Auteur(s) : TANIT HALFON 

La data serait le nouvel or noir. Avec elle, l’adage “mieux vaut prévenir que guérir” serait à son paroxysme. Car elle promet d’identifier les problèmes avant même qu’ils n’arrivent, d’anticiper les situations de crise, et de stopper les dépenses inutiles. En élevage, les promesses du big data agricole se manifestent par une prolifération d’outils numériques “vantant” aux éleveurs leurs services. Pourtant, les histogrammes, camemberts et autres représentations graphiques des performances d’élevage ne représentent pas grand-chose sans quelqu’un pour aider l’éleveur à les comprendre, et à prendre les mesures nécessaires pour améliorer les résultats les plus mauvais. Son vétérinaire ? On l’espère. Comme pour les outils numériques, l’éleveur dispose aujourd’hui d’un panel d’interlocuteurs pour assurer le suivi sanitaire de son élevage. Chacun y joue théoriquement un rôle globalement bien défini et identifié par les éleveurs.
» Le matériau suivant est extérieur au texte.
(** ** The store as a map of pages *)

Inductive chunkCall := Put (pageType : Z) (data : bytes) | Get (pos : Z) | Drop (pos : Z) | Flush.
Inductive chunkReply := At (r : outcome Z) | Page (r : outcome bytes) | Done (r : outcome unit).

Definition exec (c : chunkCall) (s : DiskChunkManager) : DiskChunkManager * chunkReply :=
  match c with
  | Put t d => let '(s, r) := putPage t d s in (s, At r)
  | Get pos => let '(s, r) := ReadPage pos s in (s, Page r)
  | Drop pos => let '(s, r) := FreePage pos s in (s, Done r)
  | Flush => let '(s, r) := Sync s in (s, Done r)
  end.
Fixpoint execAll (cs : list chunkCall) (s : DiskChunkManager) : DiskChunkManager * list chunkReply :=
  match cs with
  | [] => (s, [])
  | c :: cs => let '(s, r) := exec c s in let '(s, rs) := execAll cs s in (s, r :: rs)
  end.

(** The abstract store: the ids in use and the pages.  [io]: errors of the disk
    may occur. *)
Definition chunk_spec : Type := gset Z * gmap Z bytes.
Inductive spec_exec (io : bool) : chunk_spec -> chunkCall -> chunkReply -> chunk_spec -> Prop :=
| sx_put ids ids' m t d pos : size_ok (zlen d) = true -> type_ok t = true -> m !! pos = None -> 0 < pos -> PageType pos = t ->
    ids ⊆ ids' -> ChunkID pos ∈ ids' -> spec_exec io (ids, m) (Put t d) (At (Ret pos)) (ids', <[pos := d]> m)
| sx_put_fails ids ids' m t d e : ids ⊆ ids' ->
    io = true \/ (forall i, 0 <= i <= MaxChunkID -> i ∈ ids) \/ size_ok (zlen d) && type_ok t = false ->
    spec_exec io (ids, m) (Put t d) (At (Fail e)) (ids', m)
| sx_get ids m pos d : m !! pos = Some d -> spec_exec io (ids, m) (Get pos) (Page (Ret d)) (ids, m)
| sx_get_fails ids m pos e : io = true \/ m !! pos = None -> spec_exec io (ids, m) (Get pos) (Page (Fail e)) (ids, m)
| sx_drop ids m pos : is_Some (m !! pos) -> spec_exec io (ids, m) (Drop pos) (Done (Ret tt)) (ids, m)
| sx_drop_fails ids m pos e : m !! pos = None -> spec_exec io (ids, m) (Drop pos) (Done (Fail e)) (ids, m)
| sx_flush ids m : spec_exec io (ids, m) Flush (Done (Ret tt)) (ids, m)
| sx_flush_fails ids m e : io = true -> spec_exec io (ids, m) Flush (Done (Fail e)) (ids, m).

Inductive spec_execAll (io : bool) : chunk_spec -> list chunkCall -> list chunkReply -> chunk_spec -> Prop :=
| sxs_nil a : spec_execAll io a [] [] a
| sxs_cons a1 a2 a3 c r cs rs : spec_exec io a1 c r a2 -> spec_execAll io a2 cs rs a3 -> spec_execAll io a1 (c :: cs) (r :: rs) a3.
(** Behind the last frame the scan finds nothing. *)
Lemma scan_blank fuel c l s off miss m : clean s -> chunkFiles (dir s) !! fileKey c = Some l -> zlen l = capacity c -> 0 <= off ->
  zdrop off l = zeros (capacity c - off) -> scanLoop fuel c off miss m s = (s, Ret m).
Proof.
  intros Hc Hk Hl. revert off miss. induction fuel as [|fuel IH]; intros off miss Ho Hz; cbn [scanLoop]; [done|].
  destruct (Z.ltb_spec (capacity c) (off + MaxDiskPageSize)) as [|Hfit]; [done|]. change MaxDiskPageSize with 4100 in *.
  rewrite (ReadAt_clean _ l) by (done || lia). rewrite Hz.
  assert (E : ztake 4100 (zeros (capacity c - off)) = zeros MaxDiskPageSize).
  { change MaxDiskPageSize with 4100. unfold ztake, zeros. rewrite take_replicate. f_equal. lia. }
  rewrite E, blank_frame, stM_bind_lift. destruct (_ <? _); [done|]. apply IH; [lia|].
  rewrite <- zdrop_zdrop by lia. rewrite Hz, zdrop_zeros by lia. f_equal. lia.
Qed.

(** Frames from [i] on; [l] has the frames [ts]. *)
Lemma scan_frames ts c l s : clean s -> chunkFiles (dir s) !! fileKey c = Some l -> zlen l = capacity c -> cid_ok (id c) ->
  Forall (fun t => 0 <= t < 32) ts -> frameOff (length ts) <= capacity c -> capacity c < 2 ^ 32 ->
  (forall i t, ts !! i = Some t -> validFrame (ztake fullSize (zdrop (frameOff i) l)) = Ret (Some t)) ->
  zdrop (frameOff (length ts)) l = zeros (capacity c - frameOff (length ts)) ->
  forall n i fuel, (i + n = length ts)%nat -> (n <= fuel)%nat ->
  scanLoop fuel c (frameOff i) 0 (posMap (id c) (take i ts)) s = (s, Ret (posMap (id c) ts)).
Proof.
  intros Hc Hk Hl Hid Hts Hfit Hcap Hfr Hz. induction n as [|n IH]; intros i fuel Hi Hf.
  - replace i with (length ts) by lia. rewrite firstn_all. eapply scan_blank; try done. unfold frameOff.
    change ChunkHeaderSize with 8192. change fullSize with 4100. lia.
  - destruct fuel as [|fuel]; [lia|]. destruct (lookup_lt_is_Some_2 ts i ltac:(lia)) as [t Ht]. pose proof (Hfr i t Ht) as Hv.
    assert (Ho : frameOff i + 4100 <= frameOff (length ts)) by (unfold frameOff; change fullSize with 4100; lia).
    assert (Hs : frameOff i + 4100 = frameOff (S i)) by (unfold frameOff; change fullSize with 4100; lia).
    assert (H0 : 0 <= frameOff i) by (unfold frameOff; change ChunkHeaderSize with 8192; change fullSize with 4100; lia).
    cbn [scanLoop]. change MaxDiskPageSize with 4100. change fullSize with 4100 in Hv. rewrite (proj2 (Z.ltb_ge _ _)) by lia.
    rewrite (ReadAt_clean _ l) by (done || lia). rewrite Hv, stM_bind_lift. rewrite u32_id by (unfold is_u32; lia).
    rewrite Forall_forall in Hts. destruct (posOf_fields (id c) i t Hid) as (-> & _); [lia|apply Hts; by eapply list_elem_of_lookup_2|].
    rewrite Hs. rewrite <- (IH (S i) fuel) by lia. rewrite (take_S_r ts i t Ht), posMap_snoc, length_take. do 3 f_equal. lia.
Qed.

(** *** Restoring one chunk *)

(** The file of a closed chunk: [l'] is [l] with headers. *)
Lemma sealed_reads l l' off n : sealed_file l l' -> ChunkHeaderSize <= zlen l -> ChunkHeaderSize <= off -> ztake n (zdrop off l') = ztake n (zdrop off l).
Proof.
  intros Hs Hl Ho. assert (Hz : ChunkHeaderSize <= zlen l') by (rewrite (sealed_length l l'); auto).
  pose proof (sealed_tail l l' ltac:(symmetry; apply sealed_length; auto) (or_intror Hs) Hl) as E. change ChunkHeaderSize with 8192 in *.
  replace off with (8192 + (off - 8192)) by lia. rewrite <- !zdrop_zdrop by lia. by rewrite E.
Qed.

Lemma readHeader_sealed k l l' s : clean s -> chunkFiles (dir s) !! k = Some l' -> sealed_file l l' -> exists h, readHeader k s = (s, Ret h).
Proof.
  intros Hc Hk (b & h & Hb & Hd & ->). exists h. change ChunkBlockSize with 4096 in Hb. unfold readHeader, mbind at 1, stM_bind at 1, onErr.
  pose proof (zlen_nonneg (zdrop ChunkHeaderSize l)).
  rewrite (ReadAt_clean _ (b ++ b ++ zdrop ChunkHeaderSize l)) by (done || (rewrite !zlen_app, Hb; change ChunkHeaderSize with 8192 in *; lia)).
  rewrite zdrop_0, app_assoc, ztake_app_exact by (rewrite zlen_app, Hb; done). change ChunkBlockSize with 4096.
  rewrite (slice_spec _ 0), stM_bind_lift by (rewrite ?zlen_app; lia). rewrite slice_spec, stM_bind_lift by (rewrite zlen_app, Hb; lia).
  rewrite zdrop_0, Z.sub_0_r, ztake_app_exact, Hd by done. done.
Qed.

(** The chunk as a restored manager knows it. *)
Lemma restoreChunk_sealed cid c l l' ts s : clean s -> chunk_ok cid c -> laid_chunk cid c l ts -> chunkFiles (dir s) !! fileKey c = Some l' ->
  sealed_file l l' -> restoreChunk (fileKey c) s = (s, Ret (Some (with_removed ∅ c))).
Proof.
  intros Hc [O1 O2 O3 O4] Hlc Hk Hs. pose proof Hlc as [C1 C2 C3 C4 C5 C6 C7].
  assert (Hz : ChunkHeaderSize <= zlen l) by lia. pose proof (sealed_length l l' (or_intror Hs) Hz) as Hlen.
  unfold restoreChunk. assert (E0 : ((_ ← os_call (mret tt); os_call (mret tt)) : cmM unit) s = (s, Ret tt)).
  { unfold mbind at 1, stM_bind at 1. rewrite !os_call_clean by done. cbn. by rewrite os_call_clean. }
  rewrite E0. destruct (readHeader_sealed _ l l' s Hc Hk Hs) as [h ->].
  unfold contentOf. rewrite Hk. cbn [default from_option Datatypes.id]. rewrite Hlen, C1. cbn [fst snd fileKey].
  set (c0 := mkChunk (id c) (seq c) (capacity c) ChunkHeaderSize ∅ ∅).
  assert (Escan : scanPageFrames c0 s = (s, Ret (posMap (id c) ts))).
  { unfold scanPageFrames. change ∅ with (posMap (id c0) (take 0 ts)). change (id c) with (id c0).
    replace ChunkHeaderSize with (frameOff 0) by (unfold frameOff; lia).
    apply (scan_frames ts c0 l' s) with (n := length ts); try done; cbn [c0 capacity id]; rewrite <- ?C2; try lia.
    - unfold cid_ok. by rewrite O1.
    - intros i t Ht. rewrite (sealed_reads l l') by (done || (unfold frameOff; change fullSize with 4100; lia)). by apply C5.
    - assert (E : zdrop (nextOffset c) l' = ztake (zlen l) (zdrop (nextOffset c) l')).
      { symmetry. apply ztake_all. rewrite zlen_zdrop_max. change ChunkHeaderSize with 8192 in O3. lia. }
      rewrite E, (sealed_reads l l') by done. rewrite ztake_all by (rewrite zlen_zdrop_max; change ChunkHeaderSize with 8192 in O3; lia). done.
    - rewrite C2 in C3. unfold frameOff in C3. change ChunkHeaderSize with 8192 in C3. change fullSize with 4100 in C3. change MaxDiskPageSize with 4100.
      assert (Z.of_nat (length ts) <= capacity c / 4100); [|lia]. apply Z.div_le_lower_bound; lia. }
  rewrite (stM_bind_ret _ _ _ _ _ Escan).
  assert (Hsz : size (posMap (id c) ts) = length ts) by (apply posMap_size; [unfold cid_ok; by rewrite O1|lia|done]).
  assert (E : (if 0 <? Z.of_nat (size (posMap (id c) ts))
    then with_nextOffset (ChunkHeaderSize + Z.of_nat (size (posMap (id c) ts)) * MaxDiskPageSize) (with_pages (posMap (id c) ts) c0) else c0) = with_removed ∅ c).
  { rewrite Hsz. unfold c0, with_nextOffset, with_pages, with_removed. cbn. rewrite C2, C7, O1. destruct (Z.ltb_spec 0 (Z.of_nat (length ts))); [done|].
    assert (Hts : ts = []) by (destruct ts; [done|cbn in *; lia]). subst ts. done. }
  rewrite E. done.
Qed.

(** *** Restoring all chunks *)

Definition inChunks (ids : list Z) (pages : gmap Z bytes) : gmap Z bytes := filter (fun kd => ChunkID kd.1 ∈ ids) pages.

(** [s] has restored the chunks [ids] of the closed store [s0]. *)
Record restoring (s0 : DiskChunkManager) (pages : gmap Z bytes) (d : Dir) (s : DiskChunkManager) (ids : list Z) : Prop := {
  rs_ok : cm_ok s (inChunks ids pages);
  rs_dir : dir s = d;
  rs_ids : forall i, is_Some (idToChunk s !! i) <-> i ∈ ids;
  rs_chunks : length (chunks s) = length ids }.

Lemma inChunks_snoc ids i pages : inChunks (ids ++ [i]) pages = inChunks [i] pages ∪ inChunks ids pages.
Proof.
  apply map_eq. intros pos. apply option_eq. intros d. unfold inChunks. rewrite lookup_union_Some_raw, !map_lookup_filter_Some, map_lookup_filter_None.
  cbn. rewrite elem_of_app, list_elem_of_singleton. split.
  - intros [Hd [Hi|Hi]]; [|by left]. destruct (decide (ChunkID pos = i)); [by left|right]. split; [right; intros x _ Hx%list_elem_of_singleton; done|done].
  - intros [[Hd Hi]|[_ [Hd Hi]]]; auto.
Qed.

(** A page of the closed store is in the file. *)
Lemma sealed_page s0 s2 pages ds cid p c pos d : cm_ok s0 pages -> laid s0 -> sealing s0 s2 ds -> p ∈ ds -> chunkAt s0 cid p c ->
  pages !! pos = Some d -> ChunkID pos = cid ->
  is_u64 pos /\ 0 < zlen d < 2 ^ 31 /\ pagePosToLen c !! pos = Some (zlen d) /\
  ChunkHeaderSize <= FileOffset pos /\ FileOffset pos + zlen d <= nextOffset c /\
  exists l, chunkFiles (dir s2) !! fileKey c = Some l /\ FileOffset pos + zlen d <= zlen l /\ ztake (zlen d) (zdrop (FileOffset pos) l) = d.
Proof.
  intros H Hl Hs Hp [Hid Hc] Hd Ei. destruct (cm_pages _ _ H _ _ Hd) as [Hu Hz (q & x & l & [Hx1 Hx2] & Hfile & Hlen & Ho & Hend & Hin & Hrd)].
  rewrite Ei, Hid in Hx1. injection Hx1 as <-. rewrite Hc in Hx2. injection Hx2 as <-.
  split; [done|]. split; [done|]. split; [done|]. split; [done|]. split; [done|].
  destruct (sl_done _ _ _ Hs p c l Hp Hc Hfile) as (l' & Hl' & Hsl). assert (Hh : ChunkHeaderSize <= zlen l) by lia.
  exists l'. split; [done|]. split; [rewrite (sealed_length l l') by auto; done|]. by rewrite (sealed_reads l l').
Qed.

Lemma adopt_eq c s : adopt c s = addChunk c (with_ids (bitSet (chunkIDs s) (id c)) (maxSeq s) s).
Proof. reflexivity. Qed.

(** One chunk more. *)
Lemma adopt_ok s0 s2 pages ds s ids cid p c : cm_ok s0 pages -> laid s0 -> sealing s0 s2 ds -> p ∈ ds -> chunkAt s0 cid p c ->
  cid ∉ ids -> restoring s0 pages (dir s2) s ids -> restoring s0 pages (dir s2) (adopt (with_removed ∅ c) s) (ids ++ [cid]).
Proof.
  intros H Hl Hs Hp Hat Hnew [R1 R2 R3 R4]. destruct (cm_chunk _ _ H _ _ (proj1 Hat)) as (c' & Hc' & Hok). rewrite (proj2 Hat) in Hc'. injection Hc' as <-.
  assert (Eid : id c = cid) by apply Hok. assert (Hid : idToChunk s !! cid = None).
  { destruct (idToChunk s !! cid) eqn:E; [|done]. by destruct Hnew; apply R3; eexists. }
  constructor.
  - rewrite adopt_eq, inChunks_snoc. apply (addChunk_gen _ _ _ 0); cbn [id with_removed].
    + rewrite Eid. apply mark_ok; [done|apply Hok|done].
    + destruct Hok. constructor; [done| |done|done]. by rewrite Eid.
    + cbn. by rewrite Eid.
    + cbn. rewrite Eid, bitTest_set, Z.eqb_refl by apply Hok. done.
    + cbn. rewrite R2. destruct (la_chunk _ Hl _ _ _ Hat) as (l & ts & Hf & _).
      destruct (sl_done _ _ _ Hs p c l Hp (proj2 Hat) Hf) as (l' & Hl' & _). by exists l'.
    + intros pos d [Hd Hi]%map_lookup_filter_Some. cbn in Hi. apply list_elem_of_singleton in Hi.
      cbn. rewrite R2, Eid. destruct (sealed_page s0 s2 pages ds cid p c pos d) as (? & ? & ? & ? & ? & ?); done.
    + cbn. intros pos Hpos. destruct (la_chunk _ Hl _ _ _ Hat) as (l & ts & Hf & Hlc). destruct (cm_known _ _ H cid p c pos Hat Hpos) as [d Hd].
      exists d. apply map_lookup_filter_Some. split; [done|]. cbn. apply list_elem_of_singleton.
      destruct Hpos as [n Hn]. rewrite (lc_pages _ _ _ _ Hlc) in Hn. apply posMap_Some in Hn as (_ & i & t & Ht & ->).
      apply (posOf_fields cid i t).
      * apply Hok.
      * pose proof (lc_fits _ _ _ _ Hlc) as Hf2. rewrite (lc_next _ _ _ _ Hlc) in Hf2. pose proof (co_cap _ _ Hok). apply lookup_lt_Some in Ht.
        unfold frameOff in *. change fullSize with 4100 in *. lia.
      * pose proof (lc_types _ _ _ _ Hlc) as Hty. rewrite Forall_forall in Hty. apply Hty. by eapply list_elem_of_lookup_2.
  - exact R2.
  - intros i. cbn. rewrite Eid, elem_of_app, list_elem_of_singleton. destruct (decide (i = cid)) as [->|Hne].
    + rewrite lookup_insert_eq. split; [by right|by eexists].
    + rewrite lookup_insert_ne, R3 by done. tauto.
  - cbn. rewrite !length_app, R4. done.
Qed.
Ou plutôt jouait. Car avec l’accès au potentiel du big data agricole, les rôles des uns et des autres se mélangent. Si soigner est le métier du praticien vétérinaire, conseiller est un service proposé par plusieurs partenaires de l’élevage. Et il s’avère que l’élevage hypertechnologique (l’élevage type de demain ?) en est friand. Certains affirment que le vétérinaire rural serait à la traîne, voire réticent, dans le numérique. La preuve, peu numériseraient leurs données sanitaires. Un obstacle pour l’intégration de la profession dans un “conseil 3.0”. Le vétérinaire rural n’aurait-il pas compris le potentiel du big data agricole pour sa pratique ? Ou n’y croit-il simplement pas ? Dans le livre bleu de Vetfuturs, Christophe Brard, président de la Société nationale des groupements techniques vétérinaires, se livre à un exercice de prospective en productions animales. Il dit du praticien rural en 2030 : « L’accès aux données sanitaires des élevages et leurs échanges (…) constitueront une clé de voûte de leur action, leur permettant de valoriser ces données afin d’assurer avec efficacité le suivi sanitaire permanent des élevages dans lesquels ils interviennent. » En clair, s’engager pleinement dans la course (chaîne de valeurs) aux données d’élevage ne serait rien de moins qu’une question de survie (économique) pour le vétérinaire rural. Qui est prêt à prendre le risque ? ●

Lire pages 46 à 52 de ce numéro.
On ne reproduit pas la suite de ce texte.